(** * XMPP task layer: a shallow embedding of [XMPP::Task] and [Stanza::Error]

    Sources embedded here:
    - [src/xmpp/xmpp-im/xmpp_task.h], [src/xmpp/xmpp-im/xmpp_task.cpp]
      (class [Task] and its private data [TaskPrivate]);
    - [src/xmpp/xmpp-core/xmpp_stanza.h] (class [Stanza::Error]: fields and
      enumerations).

    C++ [int] values are [Z], [QString] is [string], a nullable pointer is an
    [option].  Side effects that leave the task object (warnings, the virtual
    send hook, the emitted signal, destruction) are appended to an effect log;
    work handed to the Qt event loop is appended to a queue of deferred
    calls. *)

From Stdlib Require Import ZArith List String Ascii Bool Lia.
Import ListNotations.
Open Scope string_scope.
Open Scope Z_scope.
Set Warnings "-register-all".

(** ** Faults and the error monad *)

Inductive Fault :=
| NullClient    (* a method dereferenced [d->client] while it was null *)
| NotifyDepth.  (* the bound on nested [finished()] emissions was reached *)

Inductive result (A : Type) :=
| Ok (a : A)
| Fail (f : Fault).
Arguments Ok {A} a.
Arguments Fail {A} f.

Definition bind {A B} (m : result A) (k : A -> result B) : result B :=
  match m with
  | Ok a => k a
  | Fail f => Fail f
  end.

Notation "x <- m ;; k" := (bind m (fun x => k))
  (at level 61, m at next level, right associativity).

(** ** JID values *)

Module Jid.

(** Modelled from the spec: class [Jid] is declared in another part of the
    repository (only its uses are in [xmpp_task.cpp]).  The spec describes
    it as an address with an optional resource suffix, the bare address
    being the one without the resource. *)
Record t := mk { node : string; domain : string; resource : string }.

(** [splitAt c s]: the parts of [s] before and after the first [c]. *)
Fixpoint splitAt (c : ascii) (s : string) : option (string * string) :=
  match s with
  | EmptyString => None
  | String a rest =>
      if Ascii.eqb a c then Some (EmptyString, rest)
      else match splitAt c rest with
           | Some (l, r) => Some (String a l, r)
           | None => None
           end
  end.

(** Modelled from the spec: the constructor [Jid(const QString &)].  The
    resource is what follows the first slash, the node what precedes the
    first at-sign of the rest; validation and normalisation are not
    modelled. *)
Definition fromString (s : string) : t :=
  let (rest, res) := match splitAt "/" s with
                     | Some (l, r) => (l, r)
                     | None => (s, "")
                     end in
  match splitAt "@" rest with
  | Some (n, d) => mk n d res
  | None => mk "" rest res
  end.

(** Modelled from the spec: [Jid::isEmpty].  An address is empty when it
    has no component. *)
Definition isEmpty (j : t) : bool :=
  String.eqb (node j) "" && String.eqb (domain j) ""
  && String.eqb (resource j) "".

(** Modelled from the spec: [a.compare(b, compareRes)], the exact-match
    comparison of the spec (all components), or its bare-address comparison
    (the resources are ignored) when [compareRes] is false.  The calls
    without a second argument in [xmpp_task.cpp] are the exact ones. *)
Definition compare (a b : t) (compareRes : bool) : bool :=
  String.eqb (node a) (node b) && String.eqb (domain a) (domain b)
  && (if compareRes then String.eqb (resource a) (resource b) else true).

(** The bare address of [j]: [j] without its resource. *)
Definition withoutResource (j : t) : t := mk (node j) (domain j) "".

End Jid.

(** ** XML elements *)

Module Dom.

(** [QDomElement] as far as the task layer looks at it: a tag name, an
    attribute list and child nodes.  [Text] stands for a node that is not an
    element; converted to an element it is the null element, whose tag name
    and attributes are empty. *)
Inductive Element :=
| Elem (tag : string) (attrs : list (string * string))
       (children : list Element)
| Text (s : string).

Definition tagName (e : Element) : string :=
  match e with Elem t _ _ => t | Text _ => "" end.

Definition attrs (e : Element) : list (string * string) :=
  match e with Elem _ a _ => a | Text _ => [] end.

Definition children (e : Element) : list Element :=
  match e with Elem _ _ c => c | Text _ => [] end.

Definition isElement (e : Element) : bool :=
  match e with Elem _ _ _ => true | Text _ => false end.

Fixpoint lookupAttr (name : string) (l : list (string * string)) : string :=
  match l with
  | [] => ""
  | (k, v) :: rest => if String.eqb k name then v else lookupAttr name rest
  end.

(** [e.attribute(name)]: the empty string when the attribute is absent. *)
Definition attribute (e : Element) (name : string) : string :=
  lookupAttr name (attrs e).

(** The first element with the given tag name in a list of nodes. *)
Fixpoint findIn (name : string) (l : list Element) : option Element :=
  match l with
  | [] => None
  | c :: rest =>
      if negb (isElement c) then findIn name rest
      else if String.eqb (tagName c) name then Some c
      else findIn name rest
  end.

(** Modelled from the spec: [findSubTag] lives in [xmpp_xmlcommon], which is
    outside [src/].  The spec says it locates a child of [e] with the given
    name; the result is [None] where the C++ sets [*found] to false. *)
Definition findSubTag (e : Element) (name : string) : option Element :=
  findIn name (children e).

(** Modelled from the spec: [queryNS] also lives in [xmpp_xmlcommon].  The
    spec calls its result the first query-namespace found in [x]: the
    [xmlns] attribute of the first [query] child, empty when there is none. *)
Definition queryNS (e : Element) : string :=
  match findSubTag e "query" with
  | Some q => attribute q "xmlns"
  | None => ""
  end.

End Dom.

(** ** Stanza errors ([xmpp_stanza.h]) *)

Module Stanza.
Module Error.

(** [enum ErrorType { Cancel = 1, Continue, Modify, Auth, Wait }] *)
Inductive ErrorType := Cancel | Continue | Modify | Auth | Wait.

Definition typeValue (t : ErrorType) : Z :=
  match t with
  | Cancel => 1 | Continue => 2 | Modify => 3 | Auth => 4 | Wait => 5
  end.

(** [enum ErrorCond { BadRequest = 1, ..., UnexpectedRequest }] *)
Inductive ErrorCond :=
| BadRequest | Conflict | FeatureNotImplemented | Forbidden | Gone
| InternalServerError | ItemNotFound | JidMalformed | NotAcceptable
| NotAllowed | NotAuthorized | PaymentRequired | RecipientUnavailable
| Redirect | RegistrationRequired | RemoteServerNotFound
| RemoteServerTimeout | ResourceConstraint | ServiceUnavailable
| SubscriptionRequired | UndefinedCondition | UnexpectedRequest.

Definition condValue (c : ErrorCond) : Z :=
  match c with
  | BadRequest => 1 | Conflict => 2 | FeatureNotImplemented => 3
  | Forbidden => 4 | Gone => 5 | InternalServerError => 6
  | ItemNotFound => 7 | JidMalformed => 8 | NotAcceptable => 9
  | NotAllowed => 10 | NotAuthorized => 11 | PaymentRequired => 12
  | RecipientUnavailable => 13 | Redirect => 14
  | RegistrationRequired => 15 | RemoteServerNotFound => 16
  | RemoteServerTimeout => 17 | ResourceConstraint => 18
  | ServiceUnavailable => 19 | SubscriptionRequired => 20
  | UndefinedCondition => 21 | UnexpectedRequest => 22
  end.

(** The fields of [class Error]; [type] and [condition] are plain [int]s in
    the header, [appSpec] is a possibly null element, [originalCode] is the
    private [int]. *)
Record t := mk {
  type : Z;
  condition : Z;
  text : string;
  appSpec : option Dom.Element;
  originalCode : Z
}.

(** Modelled from the spec: the constructor body is in [xmpp_stanza.cpp],
    outside [src/].  The header gives the defaults [Cancel],
    [UndefinedCondition], empty text and a null element; the spec says
    [originalCode] is kept only for a value constructed from a legacy code,
    so a value constructed from type and condition carries none (0). *)
Definition new (type condition : Z) (text : string)
  (appSpec : option Dom.Element) : t :=
  mk type condition text appSpec 0.

Definition default : t :=
  new (typeValue Cancel) (condValue UndefinedCondition) "" None.

(** One row of the legacy numeric-code table. *)
Record Entry := entry { e_cond : Z; e_type : Z; e_code : Z }.

Section LegacyTable.

(** The table itself is data of [xmpp_stanza.cpp] and is not under [src/];
    the operations are stated over any table. *)
Variable table : list Entry.

(** Modelled from the spec: the two lookups in the table, by type and
    condition and by code; the first matching row counts, and 0 stands for
    no mapping. *)
Fixpoint typeCondToCode (l : list Entry) (ty cond : Z) : Z :=
  match l with
  | [] => 0
  | en :: rest =>
      if (e_type en =? ty) && (e_cond en =? cond) then e_code en
      else typeCondToCode rest ty cond
  end.

(** Modelled from the spec: see [typeCondToCode]. *)
Fixpoint codeToTypeCond (l : list Entry) (c : Z) : option (Z * Z) :=
  match l with
  | [] => None
  | en :: rest =>
      if e_code en =? c then Some (e_type en, e_cond en)
      else codeToTypeCond rest c
  end.

(** Modelled from the spec: [Error::code] is defined outside [src/].  The
    spec: a deterministic lookup from (type, condition) to a legacy code
    through the fixed table, 0 when there is no mapping; a stored original
    code is preferred, so that a value made from a legacy code serialises
    back to that code. *)
Definition code (e : t) : Z :=
  if originalCode e =? 0
  then typeCondToCode table (type e) (condition e)
  else originalCode e.

(** Modelled from the spec: [Error::fromCode] is defined outside [src/].
    The spec: the inverse lookup; it returns whether the code is recognised
    and stores the original code.  The result pairs the returned flag with
    the updated object. *)
Definition fromCode (c : Z) (e : t) : bool * t :=
  match codeToTypeCond table c with
  | None => (false, e)
  | Some (ty, cond) => (true, mk ty cond (text e) (appSpec e) c)
  end.

End LegacyTable.

(** The rows the spec lists by name. *)
Definition listedTable : list Entry :=
  [ entry (condValue BadRequest) (typeValue Modify) 400;
    entry (condValue NotAuthorized) (typeValue Auth) 401;
    entry (condValue ItemNotFound) (typeValue Cancel) 404;
    entry (condValue Conflict) (typeValue Cancel) 409;
    entry (condValue InternalServerError) (typeValue Wait) 500;
    entry (condValue FeatureNotImplemented) (typeValue Cancel) 501;
    entry (condValue ServiceUnavailable) (typeValue Cancel) 503 ].

End Error.
End Stanza.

**To do**
Count the lines in the material above where the string "stands" appears, then state only that count.

**Answer**
2